Limited Partner Transfer Sample Clauses
The Limited Partner Transfer clause governs the conditions under which a limited partner in a partnership or fund may transfer their ownership interest to another party. Typically, this clause outlines any required consents from the general partner or other limited partners, and may specify restrictions such as prohibiting transfers to competitors or non-qualified investors.
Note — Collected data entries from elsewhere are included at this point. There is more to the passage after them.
Definition record_step (now now2 : instant) (job : UUID) (b : StepRecord) (client_id : string) : AM StepEvidence :=
  let t := tenant_id (le_mutation (st_lease b)) in
  let! raw := raw_job t job in
  active_lease now (st_lease b) client_id raw ;;;
  let k := ((t, job), idempotency_key (le_mutation (st_lease b))) in
  let! s := gets id in
  match steps s !! k with
  | Some (d, e) =>
      if negb (String.eqb d (step_digest b))
      then a_conflict "step idempotency key was reused with different content"
      else ret (duplicate_step e)
  | None =>
      let e := new_step (size (steps s) + 1) job b in
      modify (set_step k (step_digest b, e)) ;;;
      modify (set_job (t, job) (running_job now2 (lease_expires_at raw) raw)) ;;;
      ret e
  end.

(** ** [complete] and [fail] *)

(** [_terminal_replay]: an answer when the job already ended *)
Definition terminal_replay {S} (raw : RawJob) (key request_digest : string) : M S (option AutomationJob) :=
  match terminal_idempotency_key raw with
  | None => ret None
  | Some k =>
      if String.eqb k key && bool_decide (terminal_request_sha256 raw = Some request_digest)
      then ret (Some (job_view raw true))
      else a_conflict "job already has a different terminal transition"
  end.

Definition complete_digest (b : TerminalResult) : string :=
  digest (JObj [("execution_id", JStr (uuid_str (le_execution_id (tr_lease b)))); ("result_code", JStr (tr_result_code b));
                ("safe_result", JObj (tr_safe_result b))]).

Definition completed_job (now : instant) (b : TerminalResult) (raw : RawJob) : RawJob :=
  mkJob (job_data raw) COMPLETED (delivery_token_sha256 raw) (delivery_token_used_at raw) None (lease_client_id raw)
    (execution_id raw) None (attempt_count raw) (Some (tr_result_code b)) None
    (Some (idempotency_key (le_mutation (tr_lease b)))) (Some (complete_digest b)) (resource_version raw + 1) now.

Definition complete (now now2 : instant) (job : UUID) (b : TerminalResult) (client_id : string) : AM AutomationJob :=
  let t := tenant_id (le_mutation (tr_lease b)) in
  let! raw := raw_job t job in
  let! replay := terminal_replay raw (idempotency_key (le_mutation (tr_lease b))) (complete_digest b) in
  match replay with
  | Some answer => ret answer
  | None =>
      active_lease now (tr_lease b) client_id raw ;;;
      let raw := completed_job now2 b raw in
      modify (set_job (t, job) raw) ;;;
      ret (job_view raw false)
  end.

Definition failure_digest (b : FailureResult) : string :=
  digest (JObj [("execution_id", JStr (uuid_str (le_execution_id (fr_lease b)))); ("error_code", JStr (fr_error_code b));
                ("retryable", JBool (fr_retryable b)); ("unknown_outcome", JBool (fr_unknown_outcome b));
                ("safe_error", JObj (fr_safe_error b))]).

(** the state a failure leads to *)
Definition failure_state (b : FailureResult) (raw : RawJob) : JobState :=
  if fr_unknown_outcome b then DEAD_LETTER
  else if fr_retryable b && (attempt_count raw <? jb_max_attempts (job_data raw)) then RETRY_SCHEDULED
  else if jb_max_attempts (job_data raw) <=? attempt_count raw then DEAD_LETTER
  else FAILED_TERMINAL.

Definition failed_job (now : instant) (st : JobState) (b : FailureResult) (raw : RawJob) : RawJob :=
  mkJob (job_data raw) st (delivery_token_sha256 raw) (delivery_token_used_at raw) None (lease_client_id raw)
    (execution_id raw) None (attempt_count raw) None (Some (fr_error_code b))
    (Some (idempotency_key (le_mutation (fr_lease b)))) (Some (failure_digest b)) (resource_version raw + 1) now.

(** the job offered again, under a fresh delivery token *)
Definition offered_again (token : string) (raw : RawJob) : RawJob :=
  mkJob (job_data raw) (job_state raw) (token_digest token) None (lease_token_sha256 raw) None None
    (lease_expires_at raw) (attempt_count raw) (result_code raw) (error_code raw) None None (resource_version raw)
    (updated_at raw).

Definition new_dead_letter (now : instant) (t : string) (job : UUID) (b : FailureResult) (j : JobData) : DeadLetterRecord := {|
  dl_dead_letter_id := dead_letter_id_of t job; dl_tenant_id := t; dl_job_id := job;
  dl_workflow_key := jb_workflow_key j; dl_workflow_family := jb_workflow_family j;
  dl_original_effect_fingerprint := effect_fingerprint t job (jb_workflow_key j) (fr_error_code b);
  dl_safe_payload := [("error_code", JStr (fr_error_code b)); ("unknown_outcome", JBool (fr_unknown_outcome b))];
  dl_state := dl_open; dl_resource_version := 1; dl_created_at := now; dl_updated_at := now |}.

Definition fail (token : string) (now now2 : instant) (job : UUID) (b : FailureResult) (client_id : string) : AM AutomationJob :=
  let t := tenant_id (le_mutation (fr_lease b)) in
  let! raw := raw_job t job in
  let! replay := terminal_replay raw (idempotency_key (le_mutation (fr_lease b))) (failure_digest b) in
  match replay with
  | Some answer => ret answer
  | None =>
      active_lease now (fr_lease b) client_id raw ;;;
      let st := failure_state b raw in
      let raw := failed_job now2 st b raw in
      match st with
      | RETRY_SCHEDULED =>
          modify (set_job (t, job) (offered_again token raw)) ;;;
          modify (set_dispatch (t, job) (new_dispatch (job_data raw) token)) ;;;
          ret (job_view (offered_again token raw) false)
      | DEAD_LETTER =>
          modify (set_job (t, job) raw) ;;;
          modify (set_dead (t, dead_letter_id_of t job) (new_dead_letter now2 t job b (job_data raw))) ;;;
          ret (job_view raw false)
      | _ =>
          modify (set_job (t, job) raw) ;;;
          ret (job_view raw false)
      end
  end.

(** ** Approvals *)

Definition approval_digest (b : ApprovalRequest) : string :=
  digest (JObj [("job_id", JStr (uuid_str (ar_job_id b))); ("approval_type", JStr (ar_approval_type b));
                ("summary", JStr (ar_summary b)); ("expires_at", JStr (aware_text (ar_expires_at b)))]).

Definition new_approval (now : instant) (b : ApprovalRequest) (requested_by : string) : ApprovalRecord := {|
  ap_approval_id := approval_id_of (tenant_id (ar_mutation b)) (ar_job_id b) (idempotency_key (ar_mutation b));
  ap_tenant_id := tenant_id (ar_mutation b); ap_job_id := ar_job_id b; ap_approval_type := ar_approval_type b;
  ap_summary := ar_summary b; ap_state := ap_pending; ap_requested_by := requested_by; ap_decided_by := None;
  ap_expires_at := aware_instant (ar_expires_at b); ap_created_at := now; ap_updated_at := now;
  ap_resource_version := 1; ap_duplicate := false |}.

(** [model_copy(update=...)] *)
Definition approval_with (st : ApprovalState) (decided : option string) (now : instant) (a : ApprovalRecord) : ApprovalRecord := {|
  ap_approval_id := ap_approval_id a; ap_tenant_id := ap_tenant_id a; ap_job_id := ap_job_id a;
  ap_approval_type := ap_approval_type a; ap_summary := ap_summary a; ap_state := st; ap_requested_by := ap_requested_by a;
  ap_decided_by := decided; ap_expires_at := ap_expires_at a; ap_created_at := ap_created_at a; ap_updated_at := now;
  ap_resource_version := ap_resource_version a + 1; ap_duplicate := ap_duplicate a |}.
Definition duplicate_approval (a : ApprovalRecord) : ApprovalRecord := {|
  ap_approval_id := ap_approval_id a; ap_tenant_id := ap_tenant_id a; ap_job_id := ap_job_id a;
  ap_approval_type := ap_approval_type a; ap_summary := ap_summary a; ap_state := ap_state a;
  ap_requested_by := ap_requested_by a; ap_decided_by := ap_decided_by a; ap_expires_at := ap_expires_at a;
  ap_created_at := ap_created_at a; ap_updated_at := ap_updated_at a; ap_resource_version := ap_resource_version a;
  ap_duplicate := true |}.

Definition ENDED_STATES : list JobState := [COMPLETED; CANCELLED; FAILED_TERMINAL; DEAD_LETTER].
Definition waiting_job (now : instant) (raw : RawJob) : RawJob :=
  mkJob (job_data raw) WAITING_APPROVAL (delivery_token_sha256 raw) (delivery_token_used_at raw) (lease_token_sha256 raw)
    (lease_client_id raw) (execution_id raw) (lease_expires_at raw) (attempt_count raw) (result_code raw) (error_code raw)
    (terminal_idempotency_key raw) (terminal_request_sha256 raw) (resource_version raw + 1) now.

Definition request_approval (now : instant) (b : ApprovalRequest) (client_id requested_by : string) : AM ApprovalRecord :=
  let t := tenant_id (ar_mutation b) in
  let! raw := raw_job t (ar_job_id b) in
  if negb (String.eqb (jb_expected_client_id (job_data raw)) client_id)
  then a_denied "client does not own the approval job family"
  else
  let ik := ((t, ar_job_id b), idempotency_key (ar_mutation b)) in
  let! s := gets id in
  match approval_idempotency s !! ik with
  | Some existing_id =>
      match approvals s !! (t, existing_id) with
      | None => raise KeyError ""
      | Some (d, existing) =>
          if negb (String.eqb d (approval_digest b))
          then a_conflict "approval idempotency key was reused with different content"
          else ret (duplicate_approval existing)
      end
  | None =>
      let a := new_approval now b requested_by in
      modify (set_approval (t, ap_approval_id a) (approval_digest b, a)) ;;;
      modify (set_approval_key ik (ap_approval_id a)) ;;;
      when (negb (is_state (job_state raw) ENDED_STATES)) (modify (set_job (t, ar_job_id b) (waiting_job now raw))) ;;;
      ret a
  end.

Definition find_approval (t : string) (u : UUID) : AM (string * ApprovalRecord) := fun s =>
  match approvals s !! (t, u) with
  | Some e => (Ret e, s)
  | None => a_missing "approval was not found" s
  end.

Definition get_approval (now now2 : instant) (t : string) (u : UUID) : AM ApprovalRecord :=
  let! e := find_approval t u in
  let a := snd e in
  if bool_decide (ap_state a = ap_pending) && (ap_expires_at a <=? now) then
    let a := approval_with ap_expired (ap_decided_by a) now2 a in
    modify (set_approval (t, u) (fst e, a)) ;;; ret a
  else ret a.

Definition approve_for_test (now : instant) (t : string) (u : UUID) (decided_by : string) : AM ApprovalRecord :=
  let! e := find_approval t u in
  let a := snd e in
  if String.eqb (ap_requested_by a) decided_by
  then a_conflict "approval requester cannot self-approve"
  else
  let a := approval_with ap_approved (Some decided_by) now a in
  modify (set_approval (t, u) (fst e, a)) ;;; ret a.

(** ** Dead letters *)

Definition find_dead (t : string) (u : UUID) : AM DeadLetterRecord := fun s =>
  match dead_letters s !! (t, u) with
  | Some d => (Ret d, s)
  | None => a_missing "dead letter was not found" s
  end.
Definition get_dead_letter (t : string) (u : UUID) : AM DeadLetterRecord := find_dead t u.

Definition OPERATIONS_CLIENT : string := "n8n-operations-automation".

(** an approval of this replay by someone other than its requester, still valid *)
Definition protected_approval (now : instant) (a : ApprovalRecord) (job : UUID) : bool :=
  (ap_job_id a =? job)%N && String.eqb (ap_approval_type a) "REPLAY" && bool_decide (ap_state a = ap_approved) &&
  match truthy_str (ap_decided_by a) with Some by_ => negb (String.eqb by_ (ap_requested_by a)) | None => false end &&
  (now <? ap_expires_at a).

Definition replayed_job (token : string) (now : instant) (raw : RawJob) : RawJob :=
  mkJob (job_data raw) RETRY_SCHEDULED (token_digest token) None None None None None (attempt_count raw)
    (result_code raw) (error_code raw) None None (resource_version raw + 1) now.

Definition dead_with (st : DeadState) (now : instant) (d : DeadLetterRecord) : DeadLetterRecord := {|
  dl_dead_letter_id := dl_dead_letter_id d; dl_tenant_id := dl_tenant_id d; dl_job_id := dl_job_id d;
  dl_workflow_key := dl_workflow_key d; dl_workflow_family := dl_workflow_family d;
  dl_original_effect_fingerprint := dl_original_effect_fingerprint d; dl_safe_payload := dl_safe_payload d; dl_state := st;
  dl_resource_version := dl_resource_version d + 1; dl_created_at := dl_created_at d; dl_updated_at := now |}.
Its core function is to maintain control over the partnership’s ownership structure, ensuring stability and compliance with regulatory or strategic requirements.
Limited Partner Transfer. (i) No Limited Partner shall Transfer all or any of its Units or its interest in the Partnership (or any economic interest therein), and no Transfer shall be registered by the Partnership without the prior written consent of the General Partner, which consent may be given or withheld by the General Partner in its sole and absolute discretion.
(ii) As a condition to any Transfer by a Limited Partner of all or any part of its Units or its interest in the Partnership (or any economic interest therein), the transferor and the transferee shall provide such legal opinions, documentation, and agreements as the General Partner may reasonably request (including representations, undertakings, and agreements to be bound by the terms and conditions of this Agreement, and, unless waived by the General Partner, an opinion of counsel satisfactory to the General Partner that such Transfer is exempt from registration under the Federal Act, will not cause the Partnership to be an “investment company” within the meaning of the Investment Company Act of 1940, and will not otherwise violate applicable Federal, state, or foreign law).
(iii) Any substituted Limited Partner admitted to the Partnership shall succeed to all rights and be subject to all obligations of the transferring Limited Partner with respect to the interest to which such Limited Partner was substituted. Any transferee of an interest in the Partnership who is not admitted as a substituted Limited Partner shall have the right to receive allocations pursuant to Section 3 and distributions pursuant to Section 4, but shall have no other rights hereunder.
(iv) The transferor and transferee of a Limited Partner’s interest in the Partnership shall be jointly and severally obligated to reimburse the Partnership and the General Partner for all expenses (including legal fees) incurred by or on behalf of the Partnership and the General Partner in connection with any Transfer. If, under applicable law, a Transfer of an interest in the Partnership that does not comply with this Section 9.1(b) is nevertheless legally effective, the transferor and transferee shall be jointly and severally liable to the Partnership, the General Partner, and each other Limited Partner for, and shall indemnify and hold harmless the Partnership, the General Partner, and each other Limited Partner against, any losses, damages, or expenses (including attorneys’ fees, judgments, fines, and amounts paid in settlement) actually and reasonably incurred ...
Limited Partner Transfer. No Limited Partner may assign, pledge or otherwise grant a security interest in the Limited Partner’s interest in the Partnership or in this Agreement, except:
(i) by operation of law;
(ii) to a receiver or trustee in bankruptcy for that Partner; or
(iii) with the prior written consent of the General Partner (which consent may be withheld in the reasonable discretion of the General Partner); provided in each instance: (A) the proposed transferee assumes all the obligations of the original Limited Partner; (B) the General Partner has no reasonable belief that admitting the proposed transferee as a Limited Partner would be harmful to the Partnership or any Partner; (C) the proposed transfer would not, in the opinion of the Partnership’s counsel, create a material risk of subjecting the Partnership or any Partner to any governmental regulation or require any registration which the General Partner believes to be significant; (D) each transferee agrees to become and assume the obligations of a Limited Partner pursuant to this Agreement on terms and conditions acceptable to the SBA and the General Partner; and (E) SBA shall have given its consent if such consent is required by the SBIC Act.
Limited Partner Transfer. The Original Class A1 Limited Partner and the Original Class A2 Limited Partner, and (when admitted) the Original Class B Limited Partner may each Transfer all or any portion of such Partner’s Partnership Interest to any of the Original Class A1 Limited Partner, the Original Class A2 Limited Partner or (when admitted) the Original Class B Limited Partner without obtaining any consent from any other Partner.